One part of the entries below is wanted: the lines from the one containing "script_directory : string;" through the one containing "(** ** What a handler does to the world". Write those out exactly and nothing else.

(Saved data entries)

▽

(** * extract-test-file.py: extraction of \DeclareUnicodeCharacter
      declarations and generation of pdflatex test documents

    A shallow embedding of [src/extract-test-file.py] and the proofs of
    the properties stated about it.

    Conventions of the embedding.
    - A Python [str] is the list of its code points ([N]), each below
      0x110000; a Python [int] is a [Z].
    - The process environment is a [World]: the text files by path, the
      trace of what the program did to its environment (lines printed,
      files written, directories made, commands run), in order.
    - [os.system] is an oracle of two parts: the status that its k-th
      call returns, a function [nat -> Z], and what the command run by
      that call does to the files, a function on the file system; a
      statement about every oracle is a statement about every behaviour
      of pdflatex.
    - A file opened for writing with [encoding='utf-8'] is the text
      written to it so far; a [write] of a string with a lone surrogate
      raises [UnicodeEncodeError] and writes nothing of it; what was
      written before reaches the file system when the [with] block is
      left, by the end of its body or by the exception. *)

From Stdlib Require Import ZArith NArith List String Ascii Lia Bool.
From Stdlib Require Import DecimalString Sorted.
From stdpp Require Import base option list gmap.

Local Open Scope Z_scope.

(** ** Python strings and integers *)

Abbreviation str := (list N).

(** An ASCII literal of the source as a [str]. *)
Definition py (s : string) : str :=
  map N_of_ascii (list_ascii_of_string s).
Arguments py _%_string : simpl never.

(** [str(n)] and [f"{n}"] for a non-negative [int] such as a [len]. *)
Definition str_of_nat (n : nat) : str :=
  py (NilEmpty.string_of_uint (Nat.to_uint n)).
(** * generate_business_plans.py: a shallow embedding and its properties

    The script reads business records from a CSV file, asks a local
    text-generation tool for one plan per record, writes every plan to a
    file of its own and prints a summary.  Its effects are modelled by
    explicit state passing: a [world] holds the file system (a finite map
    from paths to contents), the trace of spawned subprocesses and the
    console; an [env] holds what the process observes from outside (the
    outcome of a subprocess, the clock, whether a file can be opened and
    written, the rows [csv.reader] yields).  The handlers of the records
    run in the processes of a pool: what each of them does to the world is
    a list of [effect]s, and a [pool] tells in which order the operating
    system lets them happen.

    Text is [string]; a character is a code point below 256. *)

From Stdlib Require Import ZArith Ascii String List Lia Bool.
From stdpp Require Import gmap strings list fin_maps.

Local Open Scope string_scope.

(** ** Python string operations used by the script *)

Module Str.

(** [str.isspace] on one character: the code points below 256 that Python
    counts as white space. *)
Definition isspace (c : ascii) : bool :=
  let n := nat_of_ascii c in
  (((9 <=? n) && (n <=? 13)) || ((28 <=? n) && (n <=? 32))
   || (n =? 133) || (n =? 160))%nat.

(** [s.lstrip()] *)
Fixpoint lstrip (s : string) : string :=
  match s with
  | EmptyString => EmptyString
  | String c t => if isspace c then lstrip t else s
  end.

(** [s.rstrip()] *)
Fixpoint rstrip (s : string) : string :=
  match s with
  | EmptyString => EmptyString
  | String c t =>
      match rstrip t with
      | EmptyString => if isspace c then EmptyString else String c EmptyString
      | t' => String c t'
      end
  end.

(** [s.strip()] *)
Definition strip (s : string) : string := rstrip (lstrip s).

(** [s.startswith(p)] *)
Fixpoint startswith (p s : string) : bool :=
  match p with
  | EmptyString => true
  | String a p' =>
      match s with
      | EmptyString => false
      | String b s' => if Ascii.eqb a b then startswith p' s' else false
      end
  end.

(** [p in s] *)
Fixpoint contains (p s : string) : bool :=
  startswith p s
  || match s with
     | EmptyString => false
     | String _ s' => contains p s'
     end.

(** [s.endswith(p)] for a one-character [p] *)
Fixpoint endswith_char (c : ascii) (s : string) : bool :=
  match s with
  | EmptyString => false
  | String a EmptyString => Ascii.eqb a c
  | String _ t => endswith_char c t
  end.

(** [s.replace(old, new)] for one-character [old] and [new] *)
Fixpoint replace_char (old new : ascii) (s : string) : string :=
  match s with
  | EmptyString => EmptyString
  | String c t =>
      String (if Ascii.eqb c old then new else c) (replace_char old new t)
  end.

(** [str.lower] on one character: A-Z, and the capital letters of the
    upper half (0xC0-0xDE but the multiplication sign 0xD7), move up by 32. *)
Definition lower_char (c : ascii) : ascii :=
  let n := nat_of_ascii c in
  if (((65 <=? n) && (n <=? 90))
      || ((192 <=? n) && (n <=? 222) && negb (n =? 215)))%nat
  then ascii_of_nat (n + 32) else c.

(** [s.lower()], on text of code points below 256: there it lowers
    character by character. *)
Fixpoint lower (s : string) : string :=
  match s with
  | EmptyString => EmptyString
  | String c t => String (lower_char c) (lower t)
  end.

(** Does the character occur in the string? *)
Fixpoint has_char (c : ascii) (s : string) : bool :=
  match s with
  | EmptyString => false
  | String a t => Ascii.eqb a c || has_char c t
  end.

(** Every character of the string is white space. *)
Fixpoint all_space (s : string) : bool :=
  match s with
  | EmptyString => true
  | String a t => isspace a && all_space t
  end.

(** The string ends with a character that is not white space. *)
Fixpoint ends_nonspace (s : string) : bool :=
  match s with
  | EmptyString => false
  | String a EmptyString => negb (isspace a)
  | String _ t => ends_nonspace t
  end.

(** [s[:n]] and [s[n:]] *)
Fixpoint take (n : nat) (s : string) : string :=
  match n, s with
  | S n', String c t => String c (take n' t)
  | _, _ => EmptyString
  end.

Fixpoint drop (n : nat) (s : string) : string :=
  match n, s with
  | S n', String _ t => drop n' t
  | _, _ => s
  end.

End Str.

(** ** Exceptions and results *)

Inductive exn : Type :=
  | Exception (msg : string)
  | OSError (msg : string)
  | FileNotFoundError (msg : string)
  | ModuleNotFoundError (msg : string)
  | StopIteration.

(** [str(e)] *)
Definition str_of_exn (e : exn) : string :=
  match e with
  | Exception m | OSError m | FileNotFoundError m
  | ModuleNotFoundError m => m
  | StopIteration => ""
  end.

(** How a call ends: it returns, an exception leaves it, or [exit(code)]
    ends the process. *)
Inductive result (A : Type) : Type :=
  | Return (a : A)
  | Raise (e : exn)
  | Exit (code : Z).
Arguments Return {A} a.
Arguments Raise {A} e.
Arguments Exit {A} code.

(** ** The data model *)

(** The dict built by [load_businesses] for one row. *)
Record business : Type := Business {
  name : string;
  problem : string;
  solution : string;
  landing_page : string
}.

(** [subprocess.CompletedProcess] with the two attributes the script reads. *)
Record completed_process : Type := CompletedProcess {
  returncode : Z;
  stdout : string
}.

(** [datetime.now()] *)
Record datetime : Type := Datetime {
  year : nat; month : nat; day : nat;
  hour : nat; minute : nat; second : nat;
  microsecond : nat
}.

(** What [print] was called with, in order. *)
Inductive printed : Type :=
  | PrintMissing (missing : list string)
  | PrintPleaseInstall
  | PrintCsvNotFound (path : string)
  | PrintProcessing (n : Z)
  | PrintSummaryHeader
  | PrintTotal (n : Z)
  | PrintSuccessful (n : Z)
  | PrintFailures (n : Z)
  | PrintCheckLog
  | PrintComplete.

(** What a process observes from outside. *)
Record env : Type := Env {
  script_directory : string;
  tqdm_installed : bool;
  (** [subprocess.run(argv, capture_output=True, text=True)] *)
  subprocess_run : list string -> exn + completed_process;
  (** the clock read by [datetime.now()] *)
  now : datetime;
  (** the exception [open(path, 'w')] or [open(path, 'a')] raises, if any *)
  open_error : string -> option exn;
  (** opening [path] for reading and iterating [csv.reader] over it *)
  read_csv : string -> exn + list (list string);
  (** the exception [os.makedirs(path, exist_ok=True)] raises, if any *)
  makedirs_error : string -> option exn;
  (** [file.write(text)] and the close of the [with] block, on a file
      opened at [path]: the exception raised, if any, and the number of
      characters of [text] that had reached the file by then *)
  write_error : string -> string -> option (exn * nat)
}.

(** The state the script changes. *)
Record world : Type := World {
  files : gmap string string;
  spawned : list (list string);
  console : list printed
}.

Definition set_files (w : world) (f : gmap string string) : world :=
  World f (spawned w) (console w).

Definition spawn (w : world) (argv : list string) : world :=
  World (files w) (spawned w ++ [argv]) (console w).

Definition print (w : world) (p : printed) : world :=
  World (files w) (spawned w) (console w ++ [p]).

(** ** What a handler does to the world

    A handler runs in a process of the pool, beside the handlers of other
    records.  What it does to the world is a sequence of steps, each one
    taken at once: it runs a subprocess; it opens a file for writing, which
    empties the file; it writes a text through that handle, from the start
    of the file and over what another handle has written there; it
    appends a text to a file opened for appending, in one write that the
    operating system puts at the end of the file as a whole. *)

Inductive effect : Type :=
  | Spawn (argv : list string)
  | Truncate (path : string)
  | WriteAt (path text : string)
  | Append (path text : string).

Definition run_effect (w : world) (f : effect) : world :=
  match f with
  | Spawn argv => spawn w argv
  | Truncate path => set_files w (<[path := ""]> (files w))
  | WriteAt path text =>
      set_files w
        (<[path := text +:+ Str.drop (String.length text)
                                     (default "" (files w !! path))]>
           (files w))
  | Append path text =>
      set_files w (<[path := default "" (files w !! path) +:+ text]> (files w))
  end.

△
▽

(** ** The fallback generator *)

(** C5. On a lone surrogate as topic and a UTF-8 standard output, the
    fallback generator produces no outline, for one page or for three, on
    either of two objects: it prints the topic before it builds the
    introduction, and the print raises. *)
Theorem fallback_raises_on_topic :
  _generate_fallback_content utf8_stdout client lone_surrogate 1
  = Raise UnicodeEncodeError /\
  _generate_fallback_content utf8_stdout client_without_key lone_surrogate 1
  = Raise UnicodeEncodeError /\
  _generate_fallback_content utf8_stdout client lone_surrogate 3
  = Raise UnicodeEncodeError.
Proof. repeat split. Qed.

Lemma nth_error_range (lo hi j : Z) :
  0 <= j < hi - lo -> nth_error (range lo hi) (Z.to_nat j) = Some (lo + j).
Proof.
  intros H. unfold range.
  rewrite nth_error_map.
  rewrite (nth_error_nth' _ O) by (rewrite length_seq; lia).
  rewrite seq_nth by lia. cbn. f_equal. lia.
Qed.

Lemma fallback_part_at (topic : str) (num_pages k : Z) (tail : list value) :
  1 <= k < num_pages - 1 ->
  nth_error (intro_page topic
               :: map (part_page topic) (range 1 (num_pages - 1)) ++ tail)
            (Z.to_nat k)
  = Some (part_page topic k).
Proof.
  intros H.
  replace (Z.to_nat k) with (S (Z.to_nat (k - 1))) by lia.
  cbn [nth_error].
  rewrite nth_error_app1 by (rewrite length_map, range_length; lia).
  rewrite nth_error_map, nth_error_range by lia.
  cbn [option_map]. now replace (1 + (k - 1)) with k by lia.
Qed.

△
▽

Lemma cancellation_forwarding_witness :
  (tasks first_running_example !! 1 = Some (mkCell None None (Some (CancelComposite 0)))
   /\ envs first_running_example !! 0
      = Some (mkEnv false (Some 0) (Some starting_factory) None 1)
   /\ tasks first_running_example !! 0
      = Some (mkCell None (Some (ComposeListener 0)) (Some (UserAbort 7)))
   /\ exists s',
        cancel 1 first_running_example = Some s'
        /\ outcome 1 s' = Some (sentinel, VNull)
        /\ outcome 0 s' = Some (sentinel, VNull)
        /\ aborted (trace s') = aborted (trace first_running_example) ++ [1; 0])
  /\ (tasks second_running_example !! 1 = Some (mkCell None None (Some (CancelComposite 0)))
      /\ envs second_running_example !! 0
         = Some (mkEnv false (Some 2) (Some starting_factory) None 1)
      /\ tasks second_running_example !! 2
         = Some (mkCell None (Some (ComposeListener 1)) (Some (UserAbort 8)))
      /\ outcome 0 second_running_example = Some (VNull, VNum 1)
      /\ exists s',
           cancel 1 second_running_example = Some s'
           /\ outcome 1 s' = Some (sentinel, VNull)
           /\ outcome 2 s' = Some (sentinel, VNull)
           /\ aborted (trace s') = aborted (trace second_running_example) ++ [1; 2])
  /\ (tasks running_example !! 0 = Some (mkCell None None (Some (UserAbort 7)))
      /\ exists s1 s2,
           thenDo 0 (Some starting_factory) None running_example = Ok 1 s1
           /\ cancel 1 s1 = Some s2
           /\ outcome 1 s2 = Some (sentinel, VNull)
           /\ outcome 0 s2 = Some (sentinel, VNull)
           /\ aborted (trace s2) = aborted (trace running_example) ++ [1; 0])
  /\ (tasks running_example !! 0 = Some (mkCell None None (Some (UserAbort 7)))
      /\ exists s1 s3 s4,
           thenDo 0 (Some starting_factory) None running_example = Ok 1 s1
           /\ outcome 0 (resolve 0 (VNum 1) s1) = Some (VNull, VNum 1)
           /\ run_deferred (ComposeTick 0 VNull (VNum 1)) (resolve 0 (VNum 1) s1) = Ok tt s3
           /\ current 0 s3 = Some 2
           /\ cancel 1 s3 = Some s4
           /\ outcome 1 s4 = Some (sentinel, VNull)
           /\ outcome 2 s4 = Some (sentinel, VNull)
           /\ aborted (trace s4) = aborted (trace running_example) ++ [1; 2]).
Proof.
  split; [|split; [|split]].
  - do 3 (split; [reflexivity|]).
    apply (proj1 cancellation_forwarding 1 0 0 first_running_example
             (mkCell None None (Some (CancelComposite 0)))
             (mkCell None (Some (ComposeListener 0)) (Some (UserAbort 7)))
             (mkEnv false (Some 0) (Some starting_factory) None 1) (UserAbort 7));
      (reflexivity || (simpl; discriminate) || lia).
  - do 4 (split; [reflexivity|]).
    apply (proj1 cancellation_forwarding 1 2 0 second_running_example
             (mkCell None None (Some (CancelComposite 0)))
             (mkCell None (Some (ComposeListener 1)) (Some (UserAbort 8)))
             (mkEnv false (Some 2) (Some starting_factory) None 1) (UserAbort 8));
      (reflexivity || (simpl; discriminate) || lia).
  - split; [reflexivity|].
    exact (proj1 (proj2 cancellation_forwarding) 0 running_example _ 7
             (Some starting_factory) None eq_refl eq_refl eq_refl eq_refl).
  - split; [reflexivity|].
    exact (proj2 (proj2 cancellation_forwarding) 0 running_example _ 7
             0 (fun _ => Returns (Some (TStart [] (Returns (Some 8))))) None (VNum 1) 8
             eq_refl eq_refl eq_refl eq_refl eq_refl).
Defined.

△

RESPONSE TO THE EXERCISE
  script_directory : string;
  tqdm_installed : bool;
  (** [subprocess.run(argv, capture_output=True, text=True)] *)
  subprocess_run : list string -> exn + completed_process;
  (** the clock read by [datetime.now()] *)
  now : datetime;
  (** the exception [open(path, 'w')] or [open(path, 'a')] raises, if any *)
  open_error : string -> option exn;
  (** opening [path] for reading and iterating [csv.reader] over it *)
  read_csv : string -> exn + list (list string);
  (** the exception [os.makedirs(path, exist_ok=True)] raises, if any *)
  makedirs_error : string -> option exn;
  (** [file.write(text)] and the close of the [with] block, on a file
      opened at [path]: the exception raised, if any, and the number of
      characters of [text] that had reached the file by then *)
  write_error : string -> string -> option (exn * nat)
}.

(** The state the script changes. *)
Record world : Type := World {
  files : gmap string string;
  spawned : list (list string);
  console : list printed
}.

Definition set_files (w : world) (f : gmap string string) : world :=
  World f (spawned w) (console w).

Definition spawn (w : world) (argv : list string) : world :=
  World (files w) (spawned w ++ [argv]) (console w).

Definition print (w : world) (p : printed) : world :=
  World (files w) (spawned w) (console w ++ [p]).

(** ** What a handler does to the world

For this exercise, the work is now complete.